*Given records*:
:::::
(** The answer of the poll route when a poll is active. *)
Lemma get_poll_active (e : env) (w : world) (p : Db.poll) :
  Db.select_active_poll (w_db w) = Some p ->
  fst (run e get_poll w)
  = reply 200
      (ActivePoll (Db.poll_id p) (Db.poll_question p) (Db.poll_options_json p)
         (Db.poll_created_at p)
         (poll_results (Db.poll_options_json p) 0
            (Db.select_vote_counts (Db.poll_id p) (w_db w))
            (votes_on (Db.poll_id p) (w_db w)))).
Proof.
  intros Hactive. unfold get_poll. run_steps. rewrite Hactive. run_steps.
  cbn [run fst]. rewrite fold_left_total. unfold Db.select_vote_counts.
  rewrite group_counts_total, length_map. reflexivity.
Qed.

(** X9: when a poll is active, the poll route answers 200 with one result
    per option, in the order of the options; the votes of the result at
    position [i] are the number of vote rows of that poll whose option
    index is [i]; its percentage is 0 when the poll has no vote row, and
    otherwise the share of its votes among all the vote rows of the poll,
    the quotient then its product by 100 each rounded to a binary64 number
    and the product rounded to the nearest integer; it is a whole number
    between 0 and 100. *)
Theorem poll_tally :
  forall (e : env) (w : world) (p : Db.poll),
    Db.select_active_poll (w_db w) = Some p ->
    exists results : list (string * Z * Js.number),
      fst (run e get_poll w)
      = reply 200
          (ActivePoll (Db.poll_id p) (Db.poll_question p)
             (Db.poll_options_json p) (Db.poll_created_at p) results)
      /\ labels_of results = Db.poll_options_json p
      /\ forall (i : nat) (label : string) (votes : Z) (percent : Js.number),
           nth_error results i = Some (label, votes, percent) ->
           votes = votes_for (Db.poll_id p) (Z.of_nat i) (w_db w)
           /\ percent = share votes (votes_on (Db.poll_id p) (w_db w))
           /\ percentage percent.
Proof.
  intros e w p Hactive. eexists. split; [exact (get_poll_active e w p Hactive) |].
  split; [apply poll_results_labels |].
  intros i label votes percent Hnth.
  destruct (poll_results_nth _ _ _ _ _ _ _ _ Hnth) as [Hvotes Hpercent].
  assert (Hcount : votes = votes_for (Db.poll_id p) (Z.of_nat i) (w_db w)).
  { rewrite Hvotes. unfold Db.select_vote_counts, votes_for.
    rewrite group_counts_counted. reflexivity. }
  split; [exact Hcount |]. split; [exact Hpercent |].
  rewrite Hpercent. apply share_percent. rewrite Hcount.
  unfold votes_for, votes_on.
  pose proof (count_occ_le_length
                (map Db.vote_option_index
                   (filter (fun v => Db.vote_poll_id v =? Db.poll_id p)
                      (Db.poll_votes (w_db w))))
                (Z.of_nat i)) as Hle.
  rewrite length_map in Hle. lia.
Qed.

Lemma poll_tally_witness :
  exists results : list (string * Z * Js.number),
    fst (run Sample.world_ok get_poll Sample.after_first_vote)
    = reply 200
        (ActivePoll 1 "Quel club ouvrir ?" ["Echecs"; "Robotique"] 1000 results)
    /\ labels_of results = ["Echecs"; "Robotique"]
    /\ forall (i : nat) (label : string) (votes : Z) (percent : Js.number),
         nth_error results i = Some (label, votes, percent) ->
         votes = votes_for 1 (Z.of_nat i) (w_db Sample.after_first_vote)
         /\ percent = share votes (votes_on 1 (w_db Sample.after_first_vote))
         /\ percentage percent.
Proof.
  exact (poll_tally Sample.world_ok Sample.after_first_vote Sample.first_poll
           eq_refl).
Defined.

(** The two roundings show: 23 votes out of 40 are 57.5 %, which rounds to
    58; the quotient 0.575 is stored a little below, its product by 100 is
    57.49999999999999, and the route shows 57. *)
Example share_of_23_in_40 :
  share 23 40 = Js.of_Z 57 /\ exact_share 23 40 = 58
  /\ share 1 3 = Js.of_Z 33 /\ share 2 3 = Js.of_Z 67
  /\ share 1 8 = Js.of_Z 13 /\ share 40 40 = Js.of_Z 100.
Proof. vm_compute. repeat split. Qed.

(** ** No vote is left out of the tally *)

Lemma last_by_id_In {A : Type} (id : A -> Z) (keep : A -> bool)
    (rows : list A) (r : A) :
  Db.last_by_id id keep rows = Some r -> In r rows.
Proof.
  revert r. induction rows as [| x rows IH]; intros r; cbn [Db.last_by_id].
  - discriminate.
  - destruct (Db.last_by_id id keep rows) as [r' |].
    + destruct (keep x && (id r' <? id x)); intros Heq;
        injection Heq as <-; [left; reflexivity | right; apply IH; reflexivity].
    + destruct (keep x); [| discriminate].
      intros Heq. injection Heq as <-. left. reflexivity.
Qed.

Lemma total_of_app (l1 l2 : list Z) :
  total_of (l1 ++ l2) = total_of l1 + total_of l2.
Proof.
  unfold total_of. induction l1 as [| a l1 IH]; cbn [app fold_right]; lia.
Qed.

Lemma total_of_sum (f g : nat -> Z) (l : list nat) :
  total_of (map (fun k => f k + g k) l)
  = total_of (map f l) + total_of (map g l).
Proof.
  unfold total_of. induction l as [| k l IH]; cbn [map fold_right]; lia.
Qed.

Lemma total_of_zero (l : list nat) : total_of (map (fun _ => 0) l) = 0.
Proof.
  unfold total_of. induction l as [| k l IH]; cbn [map fold_right]; lia.
Qed.

(** Among the first [n] naturals, exactly one is a given index below
    [n]. *)
Lemma total_of_indicator (a : Z) (n : nat) :
  total_of
    (map (fun k => if Z.eq_dec a (Z.of_nat k) then 1 else 0) (seq 0 n))
  = if (0 <=? a) && (a <? Z.of_nat n) then 1 else 0.
Proof.
  induction n as [| n IH].
  - cbn [seq map total_of fold_right].
    destruct (Z.leb_spec 0 a); [| reflexivity].
    destruct (Z.ltb_spec a (Z.of_nat 0)); [lia | reflexivity].
  - rewrite seq_S, map_app, total_of_app, IH. cbn [plus map].
    unfold total_of at 1. cbn [fold_right].
    destruct (Z.eq_dec a (Z.of_nat n)) as [-> | Hne].
    + destruct (Z.leb_spec 0 (Z.of_nat n)); [| lia].
      destruct (Z.ltb_spec (Z.of_nat n) (Z.of_nat n)); [lia |].
      destruct (Z.ltb_spec (Z.of_nat n) (Z.of_nat (S n))); [| lia].
      reflexivity.
    + destruct (Z.leb_spec 0 a); cbn [andb]; [| reflexivity].
      destruct (Z.ltb_spec a (Z.of_nat n));
        destruct (Z.ltb_spec a (Z.of_nat (S n))); lia.
Qed.

(** When every index of a list is below [n], counting the occurrences of
    each index below [n] counts the whole list. *)
Lemma count_all (n : nat) (l : list Z) :
  Forall (fun a => 0 <= a < Z.of_nat n) l ->
  total_of
    (map (fun k => Z.of_nat (count_occ Z.eq_dec l (Z.of_nat k))) (seq 0 n))
  = Z.of_nat (List.length l).
Proof.
  induction l as [| a l IH]; intros Hall; cbn [count_occ List.length].
  - apply total_of_zero.
  - inversion Hall as [| x xs Ha Hrest]; subst.
    erewrite map_ext with
      (g := fun k => (if Z.eq_dec a (Z.of_nat k) then 1 else 0)
                     + Z.of_nat (count_occ Z.eq_dec l (Z.of_nat k))).
    2: { intros k. destruct (Z.eq_dec a (Z.of_nat k)); lia. }
    rewrite total_of_sum, total_of_indicator, (IH Hrest).
    destruct (Z.leb_spec 0 a); [| lia].
    destruct (Z.ltb_spec a (Z.of_nat n)); [cbn [andb]; lia | lia].
Qed.

(** The votes on a poll of a table with distinct ids are for its
    options. *)
Lemma votes_of_poll_in_range (d : Db.t) (p : Db.poll) :
  NoDup (map Db.poll_id (Db.polls d)) ->
  Forall (vote_in_range d) (Db.poll_votes d) ->
  In p (Db.polls d) ->
  Forall (fun a => 0 <= a < Z.of_nat (List.length (Db.poll_options_json p)))
    (map Db.vote_option_index
       (filter (fun v => Db.vote_poll_id v =? Db.poll_id p) (Db.poll_votes d))).
Proof.
  intros Hnodup Hvotes Hp. apply Forall_forall. intros a Ha.
  apply in_map_iff in Ha. destruct Ha as (v & <- & Hv).
  apply filter_In in Hv. destruct Hv as [Hv Hid]. apply Z.eqb_eq in Hid.
  rewrite Forall_forall in Hvotes.
  destruct (Hvotes v Hv) as (q & Hq & Hqid & Hrange).
  assert (Hsame : q = p).
  { apply (NoDup_map_injective Db.poll_id (Db.polls d)); try assumption.
    congruence. }
  subst q. exact Hrange.
Qed.

(** X10: in every database reached by handling requests one at a time from
    the empty one, the answer of the poll route leaves no vote out: the
    votes of its results add up to the number of vote rows of the active
    poll. *)
Theorem poll_tally_complete `{External} (cfg : config) :
  forall (e : env) (history : list (option string * request)) (p : Db.poll),
    let w := serve cfg e history {| w_db := Db.empty; w_log := [] |} in
    Db.select_active_poll (w_db w) = Some p ->
    exists results : list (string * Z * Js.number),
      fst (run e get_poll w)
      = reply 200
          (ActivePoll (Db.poll_id p) (Db.poll_question p)
             (Db.poll_options_json p) (Db.poll_created_at p) results)
      /\ votes_listed results = votes_on (Db.poll_id p) (w_db w).
Proof.
  intros e history p w Hactive.
  eexists. split; [exact (get_poll_active e w p Hactive) |].
  assert (Hpolls : Forall poll_wellformed (Db.polls (w_db w))
                   /\ poll_ids_fresh (w_db w)).
  { apply (serve_keeps cfg e
             (fun d => Forall poll_wellformed (Db.polls d) /\ poll_ids_fresh d));
      [exact write_keeps_polls_wellformed | repeat constructor]. }
  assert (Hvotes : Forall (vote_in_range (w_db w)) (Db.poll_votes (w_db w))).
  { apply (serve_keeps cfg e
             (fun d => Forall (vote_in_range d) (Db.poll_votes d)));
      [exact write_keeps_votes_in_range | constructor]. }
  destruct Hpolls as (_ & Hnodup & _).
  unfold votes_listed. rewrite poll_results_votes.
  erewrite map_ext.
  2: { intros k. unfold Db.select_vote_counts.
       rewrite group_counts_counted, Z.add_0_l. reflexivity. }
  rewrite count_all.
  - unfold votes_on. rewrite length_map. reflexivity.
  - apply votes_of_poll_in_range; [exact Hnodup | exact Hvotes |].
    exact (last_by_id_In _ _ _ _ Hactive).
Qed.

Lemma poll_tally_complete_witness :
  exists results : list (string * Z * Js.number),
    fst (run Sample.world_ok get_poll
           (serve Sample.cfg_no_push Sample.world_ok poll_with_two_votes
              {| w_db := Db.empty; w_log := [] |}))
    = reply 200
        (ActivePoll 1 "Quel club ouvrir ?" ["Echecs"; "Robotique"] 1000 results)
    /\ votes_listed results
       = votes_on 1
           (w_db (serve Sample.cfg_no_push Sample.world_ok poll_with_two_votes
                    {| w_db := Db.empty; w_log := [] |})).
Proof.
  refine (poll_tally_complete Sample.cfg_no_push Sample.world_ok
            poll_with_two_votes Sample.first_poll _).
  vm_compute. reflexivity.
Defined.

(** ** Ideas: what a submission leaves behind *)

Lemma last_by_id_newest {A : Type} (id : A -> Z) (keep : A -> bool)
    (rows : list A) (x : A) :
  Forall (fun r => id r < id x) rows -> keep x = true ->
  Db.last_by_id id keep (rows ++ [x]) = Some x.
Proof.
  intros Hrows Hx. induction Hrows as [| r rows Hr _ IH];
    cbn [app Db.last_by_id].
  - rewrite Hx. reflexivity.
  - rewrite IH. destruct (Z.ltb_spec (id x) (id r)); [lia |].
    rewrite andb_false_r. reflexivity.
Qed.

Lemma last_by_id_skips {A : Type} (id : A -> Z) (keep : A -> bool)
    (rows : list A) (x : A) :
  keep x = false ->
  Db.last_by_id id keep (rows ++ [x]) = Db.last_by_id id keep rows.
Proof.
  intros Hx. induction rows as [| r rows IH]; cbn [app Db.last_by_id].
  - rewrite Hx. reflexivity.
  - rewrite IH. reflexivity.
Qed.

Section Ideas.

Context `{External} (cfg : config) (e : env).

Lemma write_keeps_ideas_ids_bounded (d d' : Db.t) :
  write d d' -> ideas_ids_bounded d -> ideas_ids_bounded d'.
Proof.
  unfold ideas_ids_bounded.
  intros [deviceHash b stamp Hvalid
         | poll p option_index voter stamp d1 _ _ _ Hins
         | endpoint sub deviceHash userAgent now | endpoint
         | b stamp _ | | b stamp _] Hd; try exact Hd.
  - cbn [Db.insert_idea Db.ideas Db.seq_ideas]. apply Forall_app. split.
    + revert Hd. apply Forall_impl. intros i Hi. lia.
    + constructor; [cbn [Db.idea_id]; lia | constructor].
  - destruct (insert_vote_inr _ _ _ _ _ _ Hins) as (z & _ & _ & ->).
    exact Hd.
  - unfold Db.upsert_subscription. destruct (existsb _ _); exact Hd.
Qed.

(** The counter of [ideas] stays at or above every id in use. *)
Lemma ideas_ids_bounded_reachable
    (history : list (option string * request)) :
  ideas_ids_bounded
    (w_db (serve cfg e history {| w_db := Db.empty; w_log := [] |})).
Proof.
  apply (serve_keeps cfg e ideas_ids_bounded);
    [exact write_keeps_ideas_ids_bounded | constructor].
Qed.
:::::
*Exercise aim*:
Please repeat, exactly and only, the lines from the one containing "intros i Hi. lia." through the last line of the records, both included.

*Result of the task*:
    + revert Hd. apply Forall_impl. intros i Hi. lia.
    + constructor; [cbn [Db.idea_id]; lia | constructor].
  - destruct (insert_vote_inr _ _ _ _ _ _ Hins) as (z & _ & _ & ->).
    exact Hd.
  - unfold Db.upsert_subscription. destruct (existsb _ _); exact Hd.
Qed.

(** The counter of [ideas] stays at or above every id in use. *)
Lemma ideas_ids_bounded_reachable
    (history : list (option string * request)) :
  ideas_ids_bounded
    (w_db (serve cfg e history {| w_db := Db.empty; w_log := [] |})).
Proof.
  apply (serve_keeps cfg e ideas_ids_bounded);
    [exact write_keeps_ideas_ids_bounded | constructor].
Qed.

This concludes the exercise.